Rapid Finance
- Formerly: RapidAdvance
- Type: Private
- Industry: Financial services
- Founded: 2005; 21 years ago
- Headquarters: Bethesda, Maryland, US
- Area served: United States
- Products: Small Business Loan, Merchant Cash Advance, Line of Credit, SBA Bridge Loan
- Owner: Dan Gilbert
- Number of employees: 254 (2016)
- Parent: Rockbridge Growth Equity; Rock Family of Companies;
- Website: www.rapidfinance.com

= Rapid Finance =

American fintech company

Rapid Finance is a financial services company that provides working capital to small and mid-sized businesses in the United States in a variety of industries and categories. It is a sister company to Rocket Mortgage. According to its website as of 2019, it is the 4th largest online small business lender in the United States with over US$1 billion funded.

== History ==
The company was founded in 2005 as RapidAdvance and headquartered in Bethesda, Maryland.
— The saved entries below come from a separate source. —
(** * A shallow embedding of the BSD BASIC interpreters

    The repository holds two builds of one line-numbered BASIC interpreter:

    - the classic interpreter ([bsdbasic.c], the file with [eval_comparison],
      [eval_and_expr], [eval_or_expr], [LEFT$], [MID$], ...), embedded in
      module [Classic];
    - the PDP-11 build [basic.c] (binary-search line lookup with a one-slot
      cache, smaller limits, no relational or logical operators inside
      expressions), embedded in module [Optimized].

    Both are translated function by function.  The C globals become the fields
    of one [state] record which is threaded through a small state monad; the
    [char **p] cursor that every parsing function receives always points at
    the global [statement_pos], so the cursor is the [statement_pos] field.
    Recursion of the recursive-descent evaluator and the loops of the driver
    are bounded by a fuel argument; running out of fuel is the result [None]
    and is never confused with a BASIC runtime error, which (as in the C) only
    sets the [halted] flag and lets the current statement run on.

    What the interpreter takes from the C library and cannot be computed on
    binary64 inside Rocq (the transcendental functions, [rand]) is a field of
    the [host] record; [ref_host] is a concrete host used to run programs. *)

From Stdlib Require Import ZArith NArith Bool List String Ascii Lia Sorted.
From Stdlib Require Import Permutation FinFun.
From Stdlib Require Import Floats Uint63.
Import ListNotations.

Local Open Scope string_scope.
Local Open Scope Z_scope.

(* ===================================================================== *)
(** * The parts of the C library the interpreter calls                    *)
(* ===================================================================== *)

Module CLib.

(** ** <ctype.h>, "C" locale *)

Definition NUL : ascii := "000"%char.

Definition code (c : ascii) : Z := Z.of_N (N_of_ascii c).

Definition isdigit (c : ascii) : bool := (48 <=? code c) && (code c <=? 57).
Definition isupper (c : ascii) : bool := (65 <=? code c) && (code c <=? 90).
Definition islower (c : ascii) : bool := (97 <=? code c) && (code c <=? 122).
Definition isalpha (c : ascii) : bool := isupper c || islower c.
Definition isspace (c : ascii) : bool :=
  (code c =? 32) || ((9 <=? code c) && (code c <=? 13)).
Definition toupper (c : ascii) : ascii :=
  if islower c then ascii_of_N (N_of_ascii c - 32) else c.

(** ** C strings

    A [char *] into a NUL-terminated buffer is the text from the pointer up
    to the terminator.  [peek] is [*p]; [peek_at i] is [p[i]]; reading at or
    past the terminator yields NUL. *)

Definition peek (p : string) : ascii :=
  match p with EmptyString => NUL | String c _ => c end.

Fixpoint drop (n : nat) (p : string) : string :=
  match n, p with
  | S n', String _ p' => drop n' p'
  | _, _ => p
  end.

Fixpoint take (n : nat) (p : string) : string :=
  match n, p with
  | S n', String c p' => String c (take n' p')
  | _, _ => EmptyString
  end.

Definition peek_at (i : nat) (p : string) : ascii := peek (drop i p).

(** The C string held by a buffer: everything before the first NUL. *)
Fixpoint cstr (s : string) : string :=
  match s with
  | EmptyString => EmptyString
  | String c s' => if Ascii.eqb c NUL then EmptyString else String c (cstr s')
  end.

Definition strlen (s : string) : Z := Z.of_nat (String.length s).

(** [strcmp]: only the sign of the result is specified (and used). *)
Fixpoint strcmp (a b : string) : Z :=
  match a, b with
  | EmptyString, EmptyString => 0
  | EmptyString, String _ _ => -1
  | String _ _, EmptyString => 1
  | String x a', String y b' =>
      if code x <? code y then -1
      else if code y <? code x then 1
      else strcmp a' b'
  end.

Fixpoint is_prefix (a b : string) : bool :=
  match a, b with
  | EmptyString, _ => true
  | String x a', String y b' => Ascii.eqb x y && is_prefix a' b'
  | String _ _, EmptyString => false
  end.

(** [strstr hay needle]: offset of the first occurrence, if any. *)
Fixpoint strstr (hay needle : string) : option Z :=
  if is_prefix needle hay then Some 0
  else match hay with
       | EmptyString => None
       | String _ hay' =>
           match strstr hay' needle with
           | Some k => Some (k + 1)
           | None => None
           end
       end.

(** [strchr(s, '\n')] followed by [*p = '\0']. *)
Fixpoint cut_at_newline (s : string) : string :=
  match s with
  | EmptyString => EmptyString
  | String c s' =>
      if Ascii.eqb c "010"%char then EmptyString else String c (cut_at_newline s')
  end.

(** [strncat(dst, src, n)] on a destination that has room for the result. *)
Definition strncat (dst src : string) (n : Z) : string :=
  dst ++ take (Z.to_nat n) src.

(** ** <stdio.h>: [fgets] on a stream given by the characters still unread.

    At most [size - 1] characters are stored; reading stops after a newline.
    The result is [None] at end of file. *)

Fixpoint fgets_chars (room : nat) (inp : string) : string * string :=
  match room, inp with
  | S room', String c inp' =>
      if Ascii.eqb c "010"%char then (String c EmptyString, inp')
      else let (l, rest) := fgets_chars room' inp' in (String c l, rest)
  | _, _ => (EmptyString, inp)
  end.

Definition fgets (size : Z) (inp : string) : option (string * string) :=
  match inp with
  | EmptyString => None
  | _ => let (l, rest) := fgets_chars (Z.to_nat (size - 1)) inp in
         Some (cstr l, rest)
  end.

(** ** Integers

    [int] is 32 bits wide, [long] 64.  The interpreter's own integer
    arithmetic (indices, sizes, columns) is carried out in [Z]. *)

Definition INT_MIN : Z := - 2 ^ 31.
Definition INT_MAX : Z := 2 ^ 31 - 1.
It was acquired by Dan Gilbert's Rockbridge Growth Equity, LLC in 2013. It is part of Rock Family of Companies that include the Cleveland Cavaliers, Fathead, Rocket Mortgage and Genius. The company went through a rebrand in 2019, changing its name to Rapid Finance.

In 2023, the company laid off 51 employees in its Detroit, Michigan facility.